Håkan Nesser: „Schach unter dem Vulkan“, Roman
Mit einem Roman im Roman eröffnet Håkan Nesser die Partie. Könige, Damen und Bauern sind allerdings nicht im Spiel, weil der Titel von Nessers jüngstem Roman ein Gleichnis ist. Autoren verschwinden von der Bildfläche und Gunnar Barbarotti, der Kommissar, fragt sich, ob es angesichts des grassierenden Virus wirklich wichtig ist, nach den verschwundenen Dichterlingen zu suchen. „Ist das nicht“, denkt er, „wie Schachspielen unter dem Vulkan?“. Keine Sorge, er löst die Rätsel, es dauert nur eine Weile, denn Nesser hat einiges über den Literaturbetrieb und auch die Leser:innen zu sagen.

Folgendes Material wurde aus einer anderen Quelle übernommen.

(** Second pass: the running sum of the counts. *)
Fixpoint set_offsets (node_list : list string) (st : offsets_state)
  : result offsets_state :=
  match node_list with
  | [] => Ok st
  | n :: rest =>
      do nodetype <- first_char n;
      let nt := defaultdict_incr String.eqb nodetype (os_nodetype2count st) in
      let (source_index, n2i) :=
        defaultdict_getitem String.eqb 0 n (os_n2i st) in
      let (n_edges, i2ec) :=
        defaultdict_getitem Z.eqb 0 source_index (os_index2edge_count st) in
      let i := os_i st + 1 in
      let offset := os_offset st + n_edges in
      do v <- Np.int32_of_int offset;
      do offs <- Np.setitem (os_offset_to_edge st) i v;
      set_offsets rest (mkOffsets nt n2i i2ec offs i offset)
  end.

Record fill_state : Type := mkFill {
  fs_n2i : dict string Z;
  fs_edge_to : list Z;
  fs_edge_weight : list Z;
  fs_j : Z
}.

(** Third pass: the destination and the weight of the [j]-th sorted edge
    go to position [j].  (The locals [current_source_index] and [offset]
    of this loop are assigned and never read; they are left out.) *)
Fixpoint fill_edges (edge_list : list Edge.t) (st : fill_state)
  : result fill_state :=
  match edge_list with
  | [] => Ok st
  | edge :: rest =>
      let (source_index, n2i) :=
        defaultdict_getitem String.eqb 0 (Edge.nodeA edge) (fs_n2i st) in
      let (dest_index, n2i) :=
        defaultdict_getitem String.eqb 0 (Edge.nodeB edge) n2i in
      do d <- Np.int32_of_int dest_index;
      do e2 <- Np.setitem (fs_edge_to st) (fs_j st) d;
      do w <- Np.int32_of_float (Edge.weight edge);
      do ew <- Np.setitem (fs_edge_weight st) (fs_j st) w;
      fill_edges rest (mkFill n2i e2 ew (fs_j st + 1))
  end.
Lemma loop_outcomes cs st w :
  loop fetch_aqi cs st w =
  (let outs := fst (fetch_all fetch_aqi cs w) in
   {| report_cities := fold_left store outs (report_cities st);
      successes :=
        (successes st + Z.of_nat (List.length (returned outs)))%Z;
      failures := (failures st + Z.of_nat (List.length (raised outs)))%Z;
      valid_aqis := valid_aqis st ++ returned outs |},
   snd (fetch_all fetch_aqi cs w)).
Proof.
  revert st w. induction cs as [| city cs IH]; intros st w.
  - destruct st as [rc su fa va]. cbn.
    now rewrite !Z.add_0_r, app_nil_r.
  - cbn [loop fetch_all].
    destruct (fetch_aqi city w) as [[v | e] w1] eqn:Hfetch.
    + rewrite (loop_body_returned _ st _ _ _ Hfetch), IH.
      destruct (fetch_all fetch_aqi cs w1) as [outs w2].
      cbn [fst snd fold_left returned raised flat_map
           report_cities successes failures valid_aqis app].
      rewrite <- app_assoc. cbn [app List.length].
      f_equal. f_equal. lia.
    + rewrite (loop_body_raised _ st _ _ _ Hfetch), IH.
      destruct (fetch_all fetch_aqi cs w1) as [outs w2].
      cbn [fst snd fold_left returned raised flat_map
           report_cities successes failures valid_aqis app].
      cbn [List.length]. f_equal. f_equal. lia.
Qed.

(** The report, read off the outcomes of the fetches. *)
Lemma report_outcomes cs w :
  get_multiple_cities_report fetch_aqi cs w =
  (let outs := fst (fetch_all fetch_aqi cs w) in
   {| cities := fold_left store outs [];
      summary :=
        {| total_cities := Z.of_nat (List.length cs);
           successful_fetches := Z.of_nat (List.length (returned outs));
           failed_fetches := Z.of_nat (List.length (raised outs));
           average_aqi :=
             match returned outs with
             | [] => 0
             | _ => py.sum (map snd (returned outs)) / len (returned outs)
             end;
           highest_aqi_city :=
             match returned outs with
             | [] => None
             | v0 :: vs => Some (max_scan snd v0 vs)
             end;
           lowest_aqi_city :=
             match returned outs with
             | [] => None
             | v0 :: vs => Some (min_scan snd v0 vs)
             end |} |},
   snd (fetch_all fetch_aqi cs w)).
Proof.
  unfold get_multiple_cities_report. rewrite loop_outcomes.
  cbn [loop_init report_cities successes failures valid_aqis app
       Z.add].
  destruct (returned (fst (fetch_all fetch_aqi cs w))) as [| v0 vs];
    [reflexivity |].
  cbn [total_cities successful_fetches failed_fetches].
  rewrite <- !surjective_pairing. unfold len. now rewrite length_map.
Qed.

End Loop.

Lemma fold_store_get (outs : list (string * result Q))
    (d : list (string * city_info)) (c : string) :
  (In c (map fst outs) ->
   exists r, In (c, r) outs /\
             dict_get (fold_left store outs d) c = Some (build_info c r)) /\
  (~ In c (map fst outs) ->
   dict_get (fold_left store outs d) c = dict_get d c).
Proof.
  revert d. induction outs as [| [c0 r0] outs IH]; intros d.
  - split; [intros [] | reflexivity].
  - cbn [map fst fold_left]. destruct (IH (store d (c0, r0))) as [IH1 IH2].
    split.
    + intros Hin.
      destruct (in_dec string_dec c (map fst outs)) as [Hrest | Hrest].
      * destruct (IH1 Hrest) as (r & Hr & Hget).
        exists r. split; [now right | exact Hget].
      * destruct Hin as [-> | Hin]; [| contradiction].
        exists r0. split; [now left |].
        rewrite (IH2 Hrest). unfold store. cbn [fst snd].
        apply dict_get_set_same.
    + intros Hnot. rewrite IH2 by (intros H; apply Hnot; now right).
      unfold store. cbn [fst snd].
      apply dict_get_set_other. intros ->. apply Hnot. now left.
Qed.

Lemma returned_raised_length (outs : list (string * result Q)) :
  (List.length (returned outs) + List.length (raised outs))%nat =
  List.length outs.
Proof.
  unfold returned, raised.
  induction outs as [| [c [v | e]] outs IH]; [reflexivity | |];
    cbn [flat_map fst snd app List.length]; lia.
Qed.

Lemma aggregate_spec_holds {World : Type}
    (fetch_aqi : string -> World -> result Q * World)
    (cs : list string) (w : World) :
  aggregate_spec fetch_aqi cs w.
Proof.
  unfold aggregate_spec. rewrite report_outcomes.
  cbn [fst snd summary cities successful_fetches failed_fetches
       average_aqi highest_aqi_city lowest_aqi_city].
  pose proof (fetch_all_cities World fetch_aqi cs w) as Hcs.
  set (outs := fst (fetch_all fetch_aqi cs w)) in *.
  split; [exact Hcs |]. split; [reflexivity |]. split.
  { intros c Hc. rewrite <- Hcs in Hc.
    destruct (proj1 (fold_store_get outs [] c) Hc) as (r & Hr & Hget).
    exists r, (build_info c r).
    split; [exact Hr |]. split; [exact Hget | apply build_info_matches]. }
  split; [reflexivity |]. split; [reflexivity |]. split.
  { rewrite <- Nat2Z.inj_add, returned_raised_length.
    now rewrite <- Hcs, length_map. }
  intros Hne. destruct (returned outs) as [| v0 vs] eqn:E; [congruence |].
  split; [reflexivity |].
  exists (max_scan snd v0 vs), (min_scan snd v0 vs).
  split; [reflexivity |]. split; [apply max_scan_is_first_max |].
  split; [reflexivity | apply min_scan_is_first_min].
Qed.

(** *** The two scenarios *)

Lemma scenario_outcomes {World : Type}
    (fetch_aqi : string -> World -> result Q * World) (w : World) :
  feed_A40_Bfails_C300 fetch_aqi ->
  exists e,
    fst (fetch_all fetch_aqi ["A"; "B"; "C"] w) =
    [("A", Return 40); ("B", Raise e); ("C", Return 300)].
Proof.
  intros (HA & HB & HC).
  destruct (HA w) as [w1 H1]. destruct (HB w1) as (e & w2 & H2).
  destruct (HC w2) as [w3 H3].
  exists e. cbn [fetch_all]. now rewrite H1, H2, H3.
Qed.

Lemma always_fails_outcomes {World : Type}
    (fetch_aqi : string -> World -> result Q * World)
    (cs : list string) (w : World) :
  feed_always_fails fetch_aqi ->
  returned (fst (fetch_all fetch_aqi cs w)) = [].
Proof.
  intros Hfail. revert w.
  induction cs as [| city cs IH]; intros w; [reflexivity |].
  cbn [fetch_all]. destruct (Hfail city w) as (e & w1 & ->).
  specialize (IH w1). destruct (fetch_all fetch_aqi cs w1).
  exact IH.
Qed.

Lemma scenario_feed_ok : feed_A40_Bfails_C300 scenario_feed.
Proof.
  repeat split; intros w; unfold scenario_feed; cbn; eauto.
Qed.

Lemma failing_feed_ok : feed_always_fails failing_feed.
Proof. intros city w. unfold failing_feed. eauto. Qed.



(** C9.  For every list of city names and every fetch capability, if no
    city succeeds then the average of the aggregate report is 0 and its
    highest and lowest entries are [None]; when every fetch fails and three
    cities are requested, the counts are 0 successes and 3 failures. *)
Theorem no_success_report :
  (forall (World : Type) (fetch_aqi : string -> World -> result Q * World)
          (cs : list string) (w : World),
     let sm := summary (fst (get_multiple_cities_report fetch_aqi cs w)) in
     successful_fetches sm = 0%Z ->
     average_aqi sm = 0 /\
     highest_aqi_city sm = None /\
     lowest_aqi_city sm = None /\
     failed_fetches sm = Z.of_nat (List.length cs)) /\
  (forall (World : Type) (fetch_aqi : string -> World -> result Q * World)
          (c1 c2 c3 : string) (w : World),
     feed_always_fails fetch_aqi ->
     let sm := summary (fst (get_multiple_cities_report fetch_aqi
                               [c1; c2; c3] w)) in
     successful_fetches sm = 0%Z /\
     failed_fetches sm = 3%Z /\
     average_aqi sm = 0 /\
     highest_aqi_city sm = None /\
     lowest_aqi_city sm = None).
Proof.
  split.
  - intros World fetch_aqi cs w sm. subst sm.
    pose proof (aggregate_spec_holds fetch_aqi cs w)
      as (_ & _ & _ & Hsucc & _ & Htotal & _).
    rewrite report_outcomes in *.
    cbn [fst summary successful_fetches failed_fetches average_aqi
         highest_aqi_city lowest_aqi_city] in *.
    intros Hzero.
    destruct (returned (fst (fetch_all fetch_aqi cs w)));
      [| discriminate Hzero].
    repeat split. cbn [List.length] in Htotal. lia.
  - intros World fetch_aqi c1 c2 c3 w Hfail.
    pose proof (aggregate_spec_holds fetch_aqi [c1; c2; c3] w)
      as (_ & _ & _ & _ & _ & Htotal & _).
    rewrite report_outcomes in *. cbv zeta.
    cbn [fst summary successful_fetches failed_fetches average_aqi
         highest_aqi_city lowest_aqi_city] in *.
    rewrite (always_fails_outcomes fetch_aqi _ w Hfail) in *.
    cbn [List.length] in Htotal. repeat split. lia.
Qed.

Lemma no_success_report_witness :
  let sm := summary (fst (get_multiple_cities_report failing_feed
                            ["A"; "B"; "C"] tt)) in
  (average_aqi sm = 0 /\
   highest_aqi_city sm = None /\
   lowest_aqi_city sm = None /\
   failed_fetches sm = 3%Z) /\
  (successful_fetches sm = 0%Z /\
   failed_fetches sm = 3%Z /\
   average_aqi sm = 0 /\
   highest_aqi_city sm = None /\
   lowest_aqi_city sm = None).
Proof.
  destruct no_success_report as [Hzero Hthree].
  split.
  - apply (Hzero unit failing_feed ["A"; "B"; "C"] tt). reflexivity.
  - apply (Hthree unit failing_feed "A" "B" "C" tt), failing_feed_ok.
Defined.

End Reports.

(** * Part IV: further properties of the code *)

(** ** aqi_utils.py: bands, labels, colors, validation, display *)

Section MoreClassifier.

Import aqi_utils.

Local Open Scope string_scope.

(** X1.  For each of the six bands of the table, the classifier returns
    that band's label and color exactly for the values the band contains. *)
Theorem category_band_iff (v low high : Q) (label color : string) :
  In (low, high, label, color) config.AQI_CATEGORIES ->
  (get_aqi_category v = (label, color) <-> low <= v <= high).
Proof.
  intros Hin. cbn in Hin.
  repeat (destruct Hin as [Hin | Hin];
          [injection Hin as <- <- <- <-;
           unfold get_aqi_category; simpl;
           repeat (case_le; simpl; try lra);
           (split; [try discriminate; intros _; lra | try lra; reflexivity])
          |]).
  contradiction.
Qed.

Lemma category_band_iff_witness :
  get_aqi_category 75 = ("Moderate", "#ffff00") <-> 51 <= 75 <= 100.
Proof.
  apply category_band_iff. cbn. right. left. reflexivity.
Defined.

Lemma scan_categories_outcomes table v :
  In (scan_categories table v)
     (("Unknown", "gray") :: map (fun b => (snd (fst b), snd b)) table).
Proof.
  induction table as [| [[[low high] label] color] table IH];
    [now left |].
  cbn [scan_categories map fst snd].
  destruct (Qle_bool low v && Qle_bool v high).
  - right. now left.
  - destruct IH as [IH | IH]; [now left | right; now right].
Qed.

(** X2.  The color identifies the category: two readings get the same label
    exactly when they get the same color, the sentinel included. *)
Theorem label_and_color_correspond (v w : Q) :
  get_aqi_label v = get_aqi_label w <-> get_aqi_color v = get_aqi_color w.
Proof.
  unfold get_aqi_label, get_aqi_color, get_aqi_category.
  pose proof (scan_categories_outcomes config.AQI_CATEGORIES v) as Hv.
  pose proof (scan_categories_outcomes config.AQI_CATEGORIES w) as Hw.
  generalize dependent (scan_categories config.AQI_CATEGORIES v).
  generalize dependent (scan_categories config.AQI_CATEGORIES w).
  intros cw Hw cv Hv. cbn in Hv, Hw.
  repeat (destruct Hv as [Hv | Hv]; [| try contradiction]);
    repeat (destruct Hw as [Hw | Hw]; [| try contradiction]);
    rewrite <- Hv, <- Hw; cbn [fst snd];
    split; intros E; try reflexivity; discriminate E.
Qed.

Obwohl es immer Tote gibt, wenn Nesser den längst pensionierten Kommissar van Veeteren, der nur wenig älter ist als Nesser selbst, oder den aktiven Gunnar Barbarotti (schwedische Mutter, italienischer Vater), der gern mit Gott spricht und manchmal sogar eine Antwort bekommt, auftreten lässt, sind Nessers Romane keine Krimis. Nicht das einzelne Verbrechen steht im Mittelpunkt, sondern der Mensch, in dem das Böse ebenso schlummert wie das Gute zutage tritt. Oder umgekehrt, manche gehen geradezu hausieren mit dem Bösen. Aber die Kommissare, ihre Partnerinnen und andere handelnde Personen schlagen sich auch immer wieder mit dem Sinn des Lebens und dem Warum des Sterbens herum. Diesmal sind es auch Autoren, Autorinnen, Verleger, Lektoren und die Leser, die Nesser mit recht bissigen Nebensätzen analysiert.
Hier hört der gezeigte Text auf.